§ **Exercise details**: Give the line with "let pairwise0 := flag_set" again, along with every line below it to the end of the records, word for word.

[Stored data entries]
Definition frame_key_length (sm : wpa_state_machine) (pairwise0 : bool) : Z :=
  if bool_decide (wpa sm = WPA_VERSION_WPA2) && negb pairwise0 then 0
  else Z.of_nat (wpa_cipher_key_len (if pairwise0 then pairwise sm else wpa_group_cipher conf)).

(** [kde] is [None] for [NULL]; [force_version] is 0 unless a test asks. *)
Definition __wpa_send_eapol (key_info : Z) (key_rsc nonce kde : option bytes) (keyidx : Z) (encr : bool)
    (force_version : Z) (w : W) : W :=
  let s := w.(sm) in
  let mic_len := wpa_mic_len (wpa_key_mgmt s) (pmk_len s) in
  let version := if negb (force_version =? 0) then force_version else key_version s in
  let pairwise0 := flag_set key_info WPA_KEY_INFO_KEY_TYPE in
  let kde_len := length (default [] kde) in
  let room := key_data_room version (wpa_key_mgmt s) mic_len kde_len encr in
  let '(ok, w) := allocate (sizeof_hdr + sizeof_key + mic_len + 2 + room) w in
  if negb ok then w
  else
    let key_info := frame_key_info s key_info version keyidx encr in
    let w := upd (fun s => s <| key_replay ::= next_replay |>) w in
    let replay := from_option counter [] (head (key_replay w.(sm))) in
    let frame iv data :=
      eapol_key_frame (eapol_version conf)
        (if bool_decide (wpa s = WPA_VERSION_WPA2) then EAPOL_KEY_TYPE_RSN else EAPOL_KEY_TYPE_WPA)
        key_info (frame_key_length s pairwise0) replay (default (replicate WPA_NONCE_LEN 0) nonce) iv
        (default (replicate WPA_KEY_RSC_LEN 0) key_rsc) (replicate mic_len 0) (Z.of_nat (length data))
        (data ++ replicate (room - length data) 0) in
    (* the key data: the frame before the MIC, or the end of the call *)
    let '(buf, w) :=
      match kde with
      | None => (Some (frame (replicate 16 0) []), w)
      | Some kde =>
        if negb encr then (Some (frame (replicate 16 0) kde), w)
        else
          let '(ok, w) := allocate (key_data_room version (wpa_key_mgmt s) 1 kde_len encr) w in
          if negb ok then (None, w)
          else
            match encrypt_key_data version (wpa_key_mgmt s) (PTK s) (Counter w.(group)) kde with
            | None => (None, w)
            | Some (data, iv, counter) => (Some (frame iv data), updg (fun g => g <| Counter := counter |>) w)
            end
      end in
    match buf with
    | None => w
    | Some buf =>
      let with_mic :=
        if flag_set key_info WPA_KEY_INFO_MIC then
          if negb (PTK_valid s) || (mic_len =? 0)%nat then None
          else mic ← wpa_eapol_key_mic CONFIG_SAE (kck (PTK s)) (kck_len (PTK s)) (wpa_key_mgmt s) version buf;
               Some (memcpy buf mic_offset mic)
        else Some buf in
      match with_mic with
      | None => w
      | Some buf =>
        emit (SendEapol buf (pairwise_set w.(sm))) (wpa_auth_set_eapol WPA_EAPOL_inc_EapolFramesTx 1 w)
      end
    end.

§ **Exercise response**:
  let pairwise0 := flag_set key_info WPA_KEY_INFO_KEY_TYPE in
  let kde_len := length (default [] kde) in
  let room := key_data_room version (wpa_key_mgmt s) mic_len kde_len encr in
  let '(ok, w) := allocate (sizeof_hdr + sizeof_key + mic_len + 2 + room) w in
  if negb ok then w
  else
    let key_info := frame_key_info s key_info version keyidx encr in
    let w := upd (fun s => s <| key_replay ::= next_replay |>) w in
    let replay := from_option counter [] (head (key_replay w.(sm))) in
    let frame iv data :=
      eapol_key_frame (eapol_version conf)
        (if bool_decide (wpa s = WPA_VERSION_WPA2) then EAPOL_KEY_TYPE_RSN else EAPOL_KEY_TYPE_WPA)
        key_info (frame_key_length s pairwise0) replay (default (replicate WPA_NONCE_LEN 0) nonce) iv
        (default (replicate WPA_KEY_RSC_LEN 0) key_rsc) (replicate mic_len 0) (Z.of_nat (length data))
        (data ++ replicate (room - length data) 0) in
    (* the key data: the frame before the MIC, or the end of the call *)
    let '(buf, w) :=
      match kde with
      | None => (Some (frame (replicate 16 0) []), w)
      | Some kde =>
        if negb encr then (Some (frame (replicate 16 0) kde), w)
        else
          let '(ok, w) := allocate (key_data_room version (wpa_key_mgmt s) 1 kde_len encr) w in
          if negb ok then (None, w)
          else
            match encrypt_key_data version (wpa_key_mgmt s) (PTK s) (Counter w.(group)) kde with
            | None => (None, w)
            | Some (data, iv, counter) => (Some (frame iv data), updg (fun g => g <| Counter := counter |>) w)
            end
      end in
    match buf with
    | None => w
    | Some buf =>
      let with_mic :=
        if flag_set key_info WPA_KEY_INFO_MIC then
          if negb (PTK_valid s) || (mic_len =? 0)%nat then None
          else mic ← wpa_eapol_key_mic CONFIG_SAE (kck (PTK s)) (kck_len (PTK s)) (wpa_key_mgmt s) version buf;
               Some (memcpy buf mic_offset mic)
        else Some buf in
      match with_mic with
      | None => w
      | Some buf =>
        emit (SendEapol buf (pairwise_set w.(sm))) (wpa_auth_set_eapol WPA_EAPOL_inc_EapolFramesTx 1 w)
      end
    end.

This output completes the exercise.